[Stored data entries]

Start of Block

Lemma dialog_rewrites_defaults_after_fallback_witness :
  (let st1 := snd (load_keybindings (__init__, host_readonly)) in
   let st2 := snd (save_keybindings_from_dialog typed_edits st1) in
   default_keybindings (fst st2) = apply_edits (default_keybindings __init__) typed_edits
   /\ keybindings (fst st2) = default_keybindings (fst st2))
  /\ (let st1 := snd (load_keybindings (__init__, host_with pynput_bindings)) in
      let st2 := snd (save_keybindings_from_dialog typed_edits st1) in
      default_keybindings (fst st2) = default_keybindings __init__
      /\ keybindings (fst st2) = apply_edits pynput_bindings typed_edits).
Proof.
  destruct dialog_rewrites_defaults_after_fallback as [H1 H2].
  split.
  - apply (H1 __init__ host_readonly typed_edits). right. reflexivity.
  - apply (H2 __init__ (host_with pynput_bindings) pynput_bindings typed_edits).
    reflexivity.
Defined.

(** X18. [setup_global_hotkeys] never raises, and it is all or nothing.
    If pynput is there and one of the three action names has no binding,
    no hotkey at all is registered: the previous listener, if there was
    one, has been stopped and stays in place, stopped; none is started;
    and the message printed carries the [KeyError] of the first missing
    name, in the order activate, paste_last, clear_history. *)
Theorem hotkeys_are_all_or_nothing :
  (forall st : state, fst (setup_global_hotkeys st) = Ok tt)
  /\ (forall st : state,
         pynput_installed (snd st) = true ->
         dict_get (keybindings (fst st)) "activate" = None
         \/ dict_get (keybindings (fst st)) "paste_last" = None
         \/ dict_get (keybindings (fst st)) "clear_history" = None ->
         let st' := snd (setup_global_hotkeys st) in
         current_listener (fst st') = option_map stop (current_listener (fst st))
         /\ (forall l, current_listener (fst st') = Some l -> running l = false)
         /\ exists name,
             dict_get (keybindings (fst st)) name = None
             /\ console (snd st')
                = FailedToSetupHotkeys (KeyError name) :: console (snd st)).
Proof.
  split; [apply setup_global_hotkeys_ok|].
  intros [self os] Hp Hmiss st'. subst st'. cbn [fst snd] in *.
  unfold setup_global_hotkeys. rewrite Hp.
  change (keybindings (with_listener self (option_map stop (current_listener self))))
    with (keybindings self).
  assert (Hstopped : forall l,
             option_map stop (current_listener self) = Some l -> running l = false).
  { intros l H. destruct (current_listener self); inversion H. reflexivity. }
  destruct (dict_get (keybindings self) "activate") eqn:Ea.
  - destruct (dict_get (keybindings self) "paste_last") eqn:Eb.
    + destruct (dict_get (keybindings self) "clear_history") eqn:Ec.
      * destruct Hmiss as [H|[H|H]]; discriminate.
      * cbn [fst snd]. split; [reflexivity|]. split; [exact Hstopped|].
        exists "clear_history". split; [exact Ec|reflexivity].
    + cbn [fst snd]. split; [reflexivity|]. split; [exact Hstopped|].
      exists "paste_last". split; [exact Eb|reflexivity].
  - cbn [fst snd]. split; [reflexivity|]. split; [exact Hstopped|].
    exists "activate". split; [exact Ea|reflexivity].
Qed.

Lemma hotkeys_are_all_or_nothing_witness :
  let st : state :=
    ({| default_keybindings := builtin_keybindings; loaded := partial_bindings;
        aliased := false; current_listener := Some a_listener |}, host_fresh) in
  let st' := snd (setup_global_hotkeys st) in
  current_listener (fst st') = option_map stop (current_listener (fst st))
  /\ (forall l, current_listener (fst st') = Some l -> running l = false)
  /\ exists name,
      dict_get (keybindings (fst st)) name = None
      /\ console (snd st') = FailedToSetupHotkeys (KeyError name) :: console (snd st).
Proof.
  intros st.
  apply (proj2 hotkeys_are_all_or_nothing st); [reflexivity|].
  right. left. reflexivity.
Defined.

Lemma forallb_keys_subset (f : string -> bool) (d : dict action) (l : list string) :
  (forall x, In x (keys d) -> In x l) ->
  forallb f l = true -> forallb f (keys d) = true.
Proof.
  intros Hsub Hl. rewrite forallb_forall in *. intros x Hx. auto.
Qed.

(** X19. One action per key combination. When pynput is there, all three
    names are bound and pynput accepts the three combinations, a running
    listener is installed, and for each combination it runs exactly one
    method: where two names share a combination the later one in the
    order activate, paste_last, clear_history wins. So [clear_history]
    always has its hotkey, [paste_last_item] has one unless it shares the
    combination of [clear_history], and [toggle_window] has one only if
    its combination is shared with neither. *)
Theorem one_action_per_combination :
  forall (st : state) (a p c : string),
    pynput_installed (snd st) = true ->
    dict_get (keybindings (fst st)) "activate" = Some a ->
    dict_get (keybindings (fst st)) "paste_last" = Some p ->
    dict_get (keybindings (fst st)) "clear_history" = Some c ->
    forallb (hotkey_accepted (snd st)) [a; p; c] = true ->
    exists l,
      current_listener (fst (snd (setup_global_hotkeys st))) = Some l
      /\ running l = true
      /\ dict_get (hotkeys l) c = Some RunClearHistory
      /\ dict_get (hotkeys l) p
         = Some (if String.eqb p c then RunClearHistory else RunPasteLastItem)
      /\ dict_get (hotkeys l) a
         = Some (if String.eqb a c then RunClearHistory
                 else if String.eqb a p then RunPasteLastItem
                 else RunToggleWindow)
      /\ (forall k, In k (keys (hotkeys l)) -> In k [a; p; c]).
Proof.
  intros [self os] a p c Hp Ha Hb Hc Hacc. cbn [fst snd] in *.
  set (d := dict_set (dict_set (dict_set [] a RunToggleWindow) p RunPasteLastItem)
              c RunClearHistory).
  assert (Hkeys : forall k, In k (keys d) -> In k [a; p; c]).
  { intros k Hk. subst d.
    apply keys_dict_set in Hk as [->|Hk]; [cbn; tauto|].
    apply keys_dict_set in Hk as [->|Hk]; [cbn; tauto|].
    apply keys_dict_set in Hk as [->|Hk]; [cbn; tauto|].
    destruct Hk. }
  exists {| hotkeys := d; running := true |}.
  split.
  - unfold setup_global_hotkeys. rewrite Hp.
    change (keybindings (with_listener self (option_map stop (current_listener self))))
      with (keybindings self).
    rewrite Ha, Hb, Hc. fold d.
    rewrite (forallb_keys_subset _ d [a; p; c] Hkeys Hacc). reflexivity.
  - cbn [hotkeys running]. split; [reflexivity|]. split; [|split; [|split]].
    + subst d. apply dict_get_set_eq.
    + subst d. destruct (String.eqb p c) eqn:E.
      * apply String.eqb_eq in E. subst p. apply dict_get_set_eq.
      * assert (c <> p) by (intros ->; rewrite String.eqb_refl in E; discriminate).
        rewrite dict_get_set_ne by assumption. apply dict_get_set_eq.
    + subst d. destruct (String.eqb a c) eqn:E.
      * apply String.eqb_eq in E. subst a. apply dict_get_set_eq.
      * assert (c <> a) by (intros ->; rewrite String.eqb_refl in E; discriminate).
        rewrite dict_get_set_ne by assumption.
        destruct (String.eqb a p) eqn:E'.
        -- apply String.eqb_eq in E'. subst a. apply dict_get_set_eq.
        -- assert (p <> a) by (intros ->; rewrite String.eqb_refl in E'; discriminate).
           rewrite dict_get_set_ne by assumption. apply dict_get_set_eq.
    + exact Hkeys.
Qed.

End of Block

Every line above in which the word "FailedToSetupHotkeys" is present must be copied into the answer.

• _RESPONSE TO THE TASK_:
                = FailedToSetupHotkeys (KeyError name) :: console (snd st)).
      /\ console (snd st') = FailedToSetupHotkeys (KeyError name) :: console (snd st).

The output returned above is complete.